Y acá se debe decir algo más, porque no faltan los que se impacientan ante un plano hermoso de una flor, una nube pasajera o la luz del sol reflejándose en el mar. Creer que la fealdad o lo sórdido son el contrapunto adecuado ante la carestía y la errancia del migrante es un dogma escrito en un convento. George en Melilla ejercita como lo ha hecho en otros lugares vistos en sus películas anteriores una pasión por el encuadre que casi se ha abandonado. En plena soledad, porque filma sin apoyo alguno, se dispone a atrapar la intensidad del mundo circundante A la ciudad la registra como si fuera un entramado de textos dispersos en los que se puede leer la historia acontecida y acallada.
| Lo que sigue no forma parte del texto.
(** C1. A transaction is atomic. The last [end_op] returns, with the
    transaction's blocks [bs] written by a sequence [w] of block writes; and
    whichever prefix of [w] is on the disk when the machine stops, recovery
    after the next boot returns, and leaves every block outside the log as it
    was before the transaction if the header had not been written, and with
    the whole transaction in place if it had. *)
Theorem end_op_atomic s start bs :
  can_commit s start bs → lg_committing (k_log s) = 0 → lg_outstanding (k_log s) = 1 →
  length (view s start) = Z.to_nat BSIZE → head_n (dblock (k_disk s) start) = 0 →
  ∃ s' w, end_op s = Ret tt s' ∧ k_dtrace s' = k_dtrace s ++ w ∧
    k_disk s' = apply_writes w (k_disk s) ∧
    lg_committing (k_log s') = 0 ∧ lg_outstanding (k_log s') = 0 ∧ lh_n (lg_lh (k_log s')) = 0 ∧
    ∀ k t, booted t start → k_disk t = apply_writes (take k w) (k_disk s) →
      ∃ t', recover_from_log t = Ret tt t' ∧
        ∀ x, home_ok start x →
          dblock (k_disk t') x =
            if decide (length bs < k)%nat
            then (if decide (x ∈ bs) then view s x else dblock (k_disk s) x)
            else dblock (k_disk s) x.
Proof.
  intros Hcc Hc Ho Hlen Hn0.
  destruct (end_op_last s start bs Hcc Hc Ho) as (s' & E & _ & Ec & Eo & En & _ & _ & Hd & Ht).
  exists s', (commit_writes s start bs). split_and!; try done.
  intros k t Hb Hk. by apply (crash_any s start bs t Hcc Hlen Hb k).
Qed.
End log.
Lemma ino_env_same s s' n W ip k : ino_env s n W [] ip k → op_env p q s' n W [] → op_same s s' → ino_env s' n W [] ip k.
Proof.
  intros Hie Ho Hs. destruct (Hie) as [_ Hb Hm HW Hk Hdev Hf].
  destruct (op_ino_frame _ _ (proj1 (proj2 Hs))) as [_ Et].
  eapply ino_env_next; [exact Hie|done|done|by apply (same_extends s s' (op_same_blocks _ _ Hs))|by rw Et|done].
Qed.

Lemma readi_step s n0 W ip k n tot off l acc :
  ino_env s n0 W [] ip k → 0 ≤ tot < n → n ≤ MAXBYTES → 0 ≤ off → off < MAXBYTES →
  slot (view s) (i_addrs k) (bslot (off / BSIZE)) ≠ 0 →
  let m := chunk n tot off in
  ∃ s', readi_body ip n (tot, off, AVar l, acc) s =
          Ret (inl (tot + m, off + m, AVar (drop (Z.to_nat m) l), acc ++ fbytes (view s) (i_addrs k) off m)) s' ∧
    ino_env s' n0 W [] ip k ∧ op_same s s'.
Proof.
  intros Hie Ht Hn Ho1 Ho2 Hsl m. destruct (chunk_range n tot off Ho1 ltac:(lia)) as [Hc1 Hc2]. fold m in Hc1, Hc2.
  pose proof MAXBYTES_eq as HM. assert (0 ≤ off / BSIZE < MAXFILE) as Hbn by (rw MAXFILE_eq; unfold BSIZE; zlia).
  unfold readi_body. rewrite -> (proj2 (Z.ltb_lt tot n)) by lia. cbn [negb].
  mstep (get_inode_ok s ip k (ie_inode _ _ _ _ _ _ _ _ Hie)).
  destruct (bmap_hit p q s n0 W ip k (off / BSIZE) Hie Hbn Hsl) as (s1 & E1 & Hie1 & Hs1). mstep E1.
  set (a := slot _ _ _) in *. rw (ie_dev _ _ _ _ _ _ _ _ Hie).
  destruct (op_load p q s1 _ W [] a (ie_op _ _ _ _ _ _ _ _ Hie1)) as (bp & kb & s2 & E2 & Hd & Ho2' & Hs2 & Hc);
    [by intros ?%elem_of_nil|cbn; lia|].
  cbv zeta. rw E2. clear E2. rw Hd.
  mstep (either_copyout_var p q s2 _ _ _ l (bslice (view s1 a) (off mod BSIZE) m) m Ho2').
  change (0 =? -1) with false. cbv iota.
  destruct (op_brelse p q s2 _ W bp a [] Ho2' Hc) as (s3 & E3 & Ho3 & Hs3). mstep E3.
  assert (op_same s s3) as Hss by (eapply op_same_trans; [done|by eapply op_same_trans]).
  exists s3. split_and!; [|exact (ino_env_same _ _ _ _ _ _ Hie Ho3 Hss)|done].
  rewrite -> !u32_small by (unfold BSIZE in *; lia). do 4 f_equal.
  rw (fbytes_block (view s) (i_addrs k) off m); [|lia|lia|done|by eapply fcontent_len].
  f_equal. unfold fcontent. fold a. rewrite -> (proj2 (Z.eqb_neq a 0)) by done. apply Hs1.
Qed.

Lemma readi_done ip n tot off dst acc s :
  n ≤ tot → readi_body ip n (tot, off, dst, acc) s = Ret (inr (i32 tot, acc)) s.
Proof. intros Hn. unfold readi_body. by rewrite -> (proj2 (Z.ltb_ge tot n)). Qed.
(* ===== verification/FsPath.v ===== *)
(** * Path names (kernel/fs.c: skipelem)

    A path is a sequence of elements separated by slashes; [elems] splits it
    all at once, [skipelem] one element at a time. *)

From S2P Require Import Prelude Riscv KState Spinlock KString Layout Fs.
Open Scope Z_scope.

Definition flush (cur : list Z) : list (list Z) := match cur with [] => [] | _ => [cur] end.
(** The elements of [path], up to its NUL; [cur] is the part of an element
    that has been read. *)
Fixpoint elems_from (cur path : list Z) : list (list Z) :=
  match path with
  | [] => flush cur
  | c :: rest =>
      if c =? 0 then flush cur
      else if c =? slash then flush cur ++ elems_from [] rest
      else elems_from (cur ++ [c]) rest
  end.
Definition elems (path : list Z) : list (list Z) := elems_from [] path.

Lemma skip_slashes_elems path : elems (skip_slashes path) = elems path.
Proof.
  unfold elems. induction path as [|c path IH]; [done|]. cbn. destruct (Z.eqb_spec c slash) as [->|Hne].
  - rw IH. done.
  - cbn. by rewrite -> (proj2 (Z.eqb_neq c slash)).
Qed.
Lemma skip_slashes_length path : (length (skip_slashes path) ≤ length path)%nat.
Proof. induction path as [|c path IH]; cbn; [lia|]. destruct (c =? slash); cbn; lia. Qed.
Lemma skip_slashes_hd path : hd 0 (skip_slashes path) ≠ slash.
Proof. induction path as [|c path IH]; [done|]. cbn. by destruct (Z.eqb_spec c slash). Qed.

Lemma elem_spec path : ∀ cur,
  let '(s, rest) := elem path in
  elems_from cur path = flush (cur ++ s) ++ elems rest ∧ path = s ++ rest ∧ Forall (λ c, c ≠ slash ∧ c ≠ 0) s ∧
  (rest = [] ∨ hd 0 rest = slash ∨ hd 0 rest = 0).
Proof.
  induction path as [|c path IH]; intros cur.
  { cbn. rw app_nil_r. split_and!; [by rw app_nil_r|done|constructor|by left]. }
  cbn [elem elems_from]. destruct (Z.eqb_spec c 0) as [->|H0].
  - cbn. unfold elems. cbn. rw !app_nil_r. split_and!; [done|done|constructor|auto].
  - destruct (Z.eqb_spec c slash) as [->|Hs].
    + cbn. unfold elems. cbn. rw app_nil_r. split_and!; [done|done|constructor|auto].
    + cbn. specialize (IH (cur ++ [c])). destruct (elem path) as [s rest]. destruct IH as (E & -> & Hf & Hr).
      split_and!; [by rw E -app_assoc|done|by constructor|done].
Qed.

(** The name in a buffer of [DIRSIZ] characters. *)
Definition dirname (name : list Z) : list Z := cstr (take (Z.to_nat DIRSIZ) name).

Lemma cstr_app s rest : Forall (λ c, c ≠ slash ∧ c ≠ 0) s → cstr (s ++ rest) = s ++ cstr rest.
Proof.
  induction 1 as [|c s [_ Hc] Hs IH]; [done|]. cbn. rewrite -> (proj2 (Z.eqb_neq c 0)) by done. by rw IH.
Qed.

(** Storing an element in the name buffer. *)
Lemma store_elem s name :
  length name = Z.to_nat DIRSIZ → Forall (λ c, c ≠ slash ∧ c ≠ 0) s →
  let name' := if DIRSIZ <=? length s then bsplice name 0 (take (Z.to_nat DIRSIZ) s) else bsplice name 0 (s ++ [0]) in
  length name' = Z.to_nat DIRSIZ ∧ dirname name' = take (Z.to_nat DIRSIZ) s.
Proof.
  intros Hl Hs. unfold dirname, DIRSIZ in *. destruct (Z.leb_spec 14 (length s)) as [Hle|Hgt]; cbv zeta.
  - rewrite -> bsplice_all by (rw length_take Hl; lia). split; [rw length_take; lia|].
    rw take_take Nat.min_id. rewrite <- (app_nil_r (take _ s)) at 1. rw cstr_app; [by rw app_nil_r|by apply Forall_take].
  - rw length_bsplice; [|lia|rw length_app Hl; cbn; lia]. split; [done|].
    unfold bsplice. change (Z.to_nat 0) with 0%nat. rw take_0 app_nil_l -app_assoc. rewrite -> take_app_ge by lia.
    rw cstr_app //. rewrite -> (take_ge s) by lia.
    destruct (Z.to_nat 14 - length s)%nat eqn:E; [lia|]. cbn [app take cstr Z.eqb]. apply app_nil_r.
Qed.

(** C33. Splitting a path. [skipelem] fails exactly on a path without elements;
    otherwise it stores the first element, cut to [DIRSIZ] characters, and
    returns the rest of the path, without leading slashes and shorter than
    the path it was given, so that [namex] ends. *)
Theorem skipelem_elems path name :
  length name = Z.to_nat DIRSIZ →
  match skipelem path name with
  | None => elems path = []
  | Some (path', name') =>
      ∃ e, elems path = e :: elems path' ∧ e ≠ [] ∧ Forall (λ c, c ≠ slash ∧ c ≠ 0) e ∧
        length name' = Z.to_nat DIRSIZ ∧ dirname name' = take (Z.to_nat DIRSIZ) e ∧
        hd 0 path' ≠ slash ∧ (length path' < length path)%nat
  end.
Proof.
  intros Hl. unfold skipelem. pose proof (skip_slashes_elems path) as Ee. pose proof (skip_slashes_length path) as Hlen.
  pose proof (skip_slashes_hd path) as Hhd. set (p1 := skip_slashes path) in *.
  destruct (Z.eqb_spec (hd 0 p1) 0) as [H0|H0].
  { rw -Ee. destruct p1 as [|c p1]; [done|]. cbn in H0. subst c. done. }
  pose proof (elem_spec p1 []) as He. destruct (elem p1) as [e rest] eqn:Eel.
  destruct He as (He1 & He2 & He3 & _). cbn [app] in He1.
  assert (e ≠ []) as Hne.
  { intros ->. destruct p1 as [|c p1]; [done|]. cbn in Eel, H0, Hhd.
    rewrite -> (proj2 (Z.eqb_neq c slash)), (proj2 (Z.eqb_neq c 0)) in Eel by done. cbn in Eel.
    by destruct (elem p1). }
  destruct (store_elem e name Hl He3) as [Hn1 Hn2].
  exists e. split_and!; try done.
  - rw -Ee. unfold elems at 1. rw He1 skip_slashes_elems. by destruct e.
  - apply skip_slashes_hd.
  - pose proof (skip_slashes_length rest). apply (f_equal length) in He2. rw length_app in He2.
    destruct e; [done|]. cbn in He2. lia.
Qed.

Lemma skipelem_elems_witness :
  ∃ e, elems (str "///a//bb") = e :: elems (str "bb") ∧ e = str "a".
Proof.
  pose proof (skipelem_elems (str "///a//bb") (replicate 14 0) eq_refl) as H.
  change (skipelem (str "///a//bb") (replicate 14 0)) with (Some (str "bb", str "a" ++ replicate 13 0)) in H.
  cbv beta iota in H. destruct H as (e & He & _ & _ & _ & Hd & _). exists e. split; [exact He|].
  vm_compute in He. injection He as <-. reflexivity.
Defined.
Acá surge de las rocas y los ladrillos el franquismo, el cual se adivina en los monumentos y la arquitectura y se reconoce en las inscripciones de la ciudad. Al filmar así, George neutraliza la tendencia general de percibir el presente como un palimpsesto digital y no como el punto culminante de un vector empujado por las memorias del mundo que persisten en los vivos. Al interés por el trabajo humano en la geografía, el cineasta produce otros planos donde se siente un territorio o más bien su ecosistema. Los cuadros geométricos de George son portentosos: los contrapicados para hacer ver los edificios cercanos al puerto sintetizan el poder; las panorámicas sobre el puerto son cuadros que remiten a las pinturas de batallas navales; hay pequeños hallazgos de otra índole: las figuras de los pibes a contraluz en la noche, el tenue brillo de los ojos de uno de ellos, un plano del viento sobre las inmediaciones en las que acampan, la luna interceptada por una nube, las rejas en contraluz con el cielo o los transatlánticos captados como naves obscenas que en la lontananza en el mar semejan casi embarcaciones de juguete prueban el estatuto del cineasta. George no es uno de los grandes cineastas políticos del presente, como se dice a menudo para rotularlo. O lo es porque es un cineasta, a secas.
*Nota aclaratoria:este texto fue redactado en el día de su exhibición en Lanzarote y nunca más fue editado).